WHAT TO PRODUCE: From the records below, extract only the lines running from the line with "destruct (peer_frame_answers nt" to the line with "destruct (deliver_resp m", both lines included, reproducing them exactly.

Records contained in a dataset

Start of Block

Lemma good_step B m m' : good B m → B < 2 ^ 64 - 1 → mesh_step f m m' → good (B + 1) m'.
Proof.
  intros [[Hinv HQm] Hl] HB Hs. split.
  - by destruct (once_inv_step f Q B m m' (conj Hinv HQm) HB Hs).
  - by eapply mesh_step_live.
Qed.

Lemma good_run B k m m' : good B m → nsteps (mesh_step f) k m m' → B + Z.of_nat k < 2 ^ 64 → good (B + Z.of_nat k) m'.
Proof.
  intros Hg Hrun. revert B Hg. induction Hrun as [m|k m m1 m' Hs Hrun IH]; intros B Hg HB.
  - by rewrite Z.add_0_r.
  - replace (B + Z.of_nat (S k)) with (B + 1 + Z.of_nat k) by lia. apply IH; [|lia]. by eapply good_step; [|lia|].
Qed.

(** The mesh reaches the network [n] in at most [k] steps. *)
Definition reaches (k : nat) (B : Z) (m : mesh A) (n : net A) : Prop :=
  ∃ k' m', (k' ≤ k)%nat ∧ nsteps (mesh_step f) k' m m' ∧ project m' = n ∧ good (B + Z.of_nat k') m'.

Lemma reaches_step k B m m1 n :
  good B m → mesh_step f m m1 → (good (B + 1) m1 → reaches k (B + 1) m1 n) → B < 2 ^ 64 - 1 → reaches (S k) B m n.
Proof.
  intros Hg Hs Hr HB. destruct Hr as (k' & m' & Hk & Hrun & Hp & Hg'); [by eapply good_step|].
  exists (S k'), m'. split_and!; [lia| |done|].
  - by eapply nsteps_l.
  - replace (B + Z.of_nat (S k')) with (B + 1 + Z.of_nat k') by lia. done.
Qed.

Lemma reaches_here B m : good B m → reaches 0 B m (project m).
Proof. intros Hg. exists 0%nat, m. split_and!; [lia|constructor|done|]. by rewrite Z.add_0_r. Qed.

Lemma reaches_le k k' B m n : (k ≤ k')%nat → reaches k B m n → reaches k' B m n.
Proof. intros Hk (j & m' & ? & ? & ? & ?). exists j, m'. split_and!; [lia|done..]. Qed.

(** The network after poll [i] has read [v]. *)
Definition polled (m : mesh A) (i : nat) (id : string) (k : option (list Z) → act A) (v : list Z) : net A :=
  mkNet (stores (project m)) (<[i := (id, k (Some v))]> (procs (project m))).

Section poll.
Context (i : nat) (id t key : string) (k : option (list Z) → act A) (v : list Z) (Hne : t ≠ id).

Definition polling (m : mesh A) (ph : phase) : Prop := mprocs m !! i = Some (id, PollRemote t key k, ph).

Lemma poll_here_found B m b r n resp :
  good B m → B < 2 ^ 64 - 1 → polling m (Waiting b r) → hosted m t key v → mnodes m !! id = Some n →
  peerPending n !! r = Some (Some resp) → Found resp = true → reaches 1 B m (polled m i id k v).
Proof.
  intros Hg HB Hp Hv Hn Hr Hfd. pose proof Hg as [[Hinv _] _].
  destruct (mi_poll _ _ _ Hinv _ _ _ _ _ _ _ Hp) as [_ _ Hbuf].
  assert (v = Value resp) as ->. { specialize (Hbuf n resp Hn Hr Hfd). unfold hosted in *. congruence. }
  assert (ReadRemote_recv r n = Some (resp, ReadRemote_done r n)) as Hrecv by (unfold ReadRemote_recv; by rewrite Hr).
  eapply reaches_step; [done|by eapply mstep_found| |done]. intros Hg'.
  replace (polled m i id k (Value resp)) with
    (project (resume m i id (k (Some (Value resp))) (Reading minBackoff) (ReadRemote_done r n)));
    [by apply reaches_here|]. unfold polled. by erewrite project_poll.
Qed.

(** The response is delivered. *)
Lemma deliver_resp m b r n g resp :
  mesh_live m → polling m (Waiting b r) → mnodes m !! id = Some n → peerPending n !! r = Some None →
  (id, g) ∈ flight m → frame_resp g = Some resp → RespID resp = r →
  ∃ m1 n1, mesh_step f m m1 ∧ project m1 = project m ∧ polling m1 (Waiting b r) ∧
    mnodes m1 !! id = Some n1 ∧ peerPending n1 !! r = Some (Some resp).
Proof.
  intros Hl Hp Hn Hr [j Hj]%list_elem_of_lookup_1 Hg <-. destruct (ml_nodes _ Hl _ _ Hn) as [Hh _].
  pose proof (peer_frame_takes n g resp Hh Hg Hr) as Hpf.
  eexists _, _. split_and!; [by eapply mstep_deliver|by apply (project_node (take_packet j m) id n)|done|..].
  - cbn. apply lookup_insert_eq.
  - cbn. apply lookup_insert_eq.
Qed.

(** The request is delivered, and answered from the store. *)
Lemma deliver_req m b r n to g req nt :
  mesh_live m → polling m (Waiting b r) → mnodes m !! id = Some n → peerPending n !! r = Some None →
  (to, g) ∈ flight m → frame_req g = Some req → FNodeID g = id → ReqID req = r → mnodes m !! to = Some nt → to ≠ id →
  ∃ m1 g', mesh_step f m m1 ∧ project m1 = project m ∧ polling m1 (Waiting b r) ∧
    mnodes m1 !! id = Some n ∧ (id, g') ∈ flight m1 ∧ frame_resp g' = Some (answer nt req).
Proof.
  intros Hl Hp Hn Hr [j Hj]%list_elem_of_lookup_1 Hg Hfrom <- Hto Hto'. destruct (ml_nodes _ Hl _ _ Hto) as [Hh Hpe].
  destruct (peer_frame_answers nt g req Hh Hg) as (g' & Hpf & Hg').
  { rewrite Hpe, Hfrom. assert (id ∈ dom (mnodes m)) by (by eapply elem_of_dom_2). set_solver. }
  eexists _, g'. split_and!; [by eapply mstep_deliver|by apply (project_node (take_packet j m) to nt)|done|..|done].
  - cbn. by rewrite lookup_insert_ne.
  - cbn. rewrite Hfrom. apply elem_of_app. right. by apply list_elem_of_singleton.
Qed.

Lemma hosted_project m m1 : project m1 = project m → hosted m t key v → hosted m1 t key v.
Proof.
  intros Hp Hv. unfold hosted in *. change (mstores m1) with (stores (project m1)). by rewrite Hp.
Qed.

Lemma polled_project m m1 : project m1 = project m → polled m1 i id k v = polled m i id k v.
Proof. intros Hp. unfold polled. by rewrite Hp. Qed.

Lemma poll_sent_found B m b r n g resp :
  good B m → B < 2 ^ 64 - 2 → polling m (Waiting b r) → hosted m t key v → mnodes m !! id = Some n →
  peerPending n !! r = Some None → (id, g) ∈ flight m → frame_resp g = Some resp → RespID resp = r →
  Found resp = true → reaches 2 B m (polled m i id k v).
Proof.
  intros Hg HB Hp Hv Hn Hr Hin Hf' Hrs Hfd. destruct Hg as [Ho Hl].
  destruct (deliver_resp m b r n g resp) as (m1 & n1 & Hs & Hpr & Hp1 & Hn1 & Hr1); [done..|].
  eapply reaches_step; [by split|done| |lia]. intros Hg1. rewrite <- (polled_project m m1) by done.
  eapply poll_here_found; [done|lia|done|by eapply hosted_project|done..].
Qed.

Lemma poll_asked_found B m b r n g req :
  good B m → B < 2 ^ 64 - 3 → polling m (Waiting b r) → hosted m t key v → mnodes m !! id = Some n →
  peerPending n !! r = Some None → (t, g) ∈ flight m → frame_req g = Some req → FNodeID g = id → ReqID req = r →
  reaches 3 B m (polled m i id k v).
Proof.
  intros Hg HB Hp Hv Hn Hr Hin Hf' Hfrom Hrq. destruct Hg as [Ho Hl]. destruct (proj1 Ho) as [_ _ _ _ _ _ Hpoll].
  destruct (pi_req _ _ _ _ _ _ (Hpoll _ _ _ _ _ _ _ Hp) t g req) as [_ Hkey]; [done..|].
  assert (∃ nt, mnodes m !! t = Some nt ∧ Get (rn_store nt) key = Some v) as (nt & Hnt & Hget).
  { unfold hosted, store_of, mstores in Hv. rewrite lookup_fmap in Hv.
    destruct (mnodes m !! t) as [nt|]; [by exists nt|]. cbn in Hv. unfold Get in Hv. by rewrite lookup_empty in Hv. }
  destruct (deliver_req m b r n t g req nt) as (m1 & g' & Hs & Hpr & Hp1 & Hn1 & Hin1 & Hg'); [done..|].
  eapply reaches_step; [by split|done| |lia]. intros Hg1. rewrite <- (polled_project m m1) by done.
  eapply poll_sent_found; [done|lia|done|by eapply hosted_project|done|done|done|done|done|].
  cbn. rewrite Hkey, Hget. done.
Qed.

End of Block

FINISHED EXERCISE:
  destruct (peer_frame_answers nt g req Hh Hg) as (g' & Hpf & Hg').
  { rewrite Hpe, Hfrom. assert (id ∈ dom (mnodes m)) by (by eapply elem_of_dom_2). set_solver. }
  eexists _, g'. split_and!; [by eapply mstep_deliver|by apply (project_node (take_packet j m) to nt)|done|..|done].
  - cbn. by rewrite lookup_insert_ne.
  - cbn. rewrite Hfrom. apply elem_of_app. right. by apply list_elem_of_singleton.
Qed.

Lemma hosted_project m m1 : project m1 = project m → hosted m t key v → hosted m1 t key v.
Proof.
  intros Hp Hv. unfold hosted in *. change (mstores m1) with (stores (project m1)). by rewrite Hp.
Qed.

Lemma polled_project m m1 : project m1 = project m → polled m1 i id k v = polled m i id k v.
Proof. intros Hp. unfold polled. by rewrite Hp. Qed.

Lemma poll_sent_found B m b r n g resp :
  good B m → B < 2 ^ 64 - 2 → polling m (Waiting b r) → hosted m t key v → mnodes m !! id = Some n →
  peerPending n !! r = Some None → (id, g) ∈ flight m → frame_resp g = Some resp → RespID resp = r →
  Found resp = true → reaches 2 B m (polled m i id k v).
Proof.
  intros Hg HB Hp Hv Hn Hr Hin Hf' Hrs Hfd. destruct Hg as [Ho Hl].
  destruct (deliver_resp m b r n g resp) as (m1 & n1 & Hs & Hpr & Hp1 & Hn1 & Hr1); [done..|].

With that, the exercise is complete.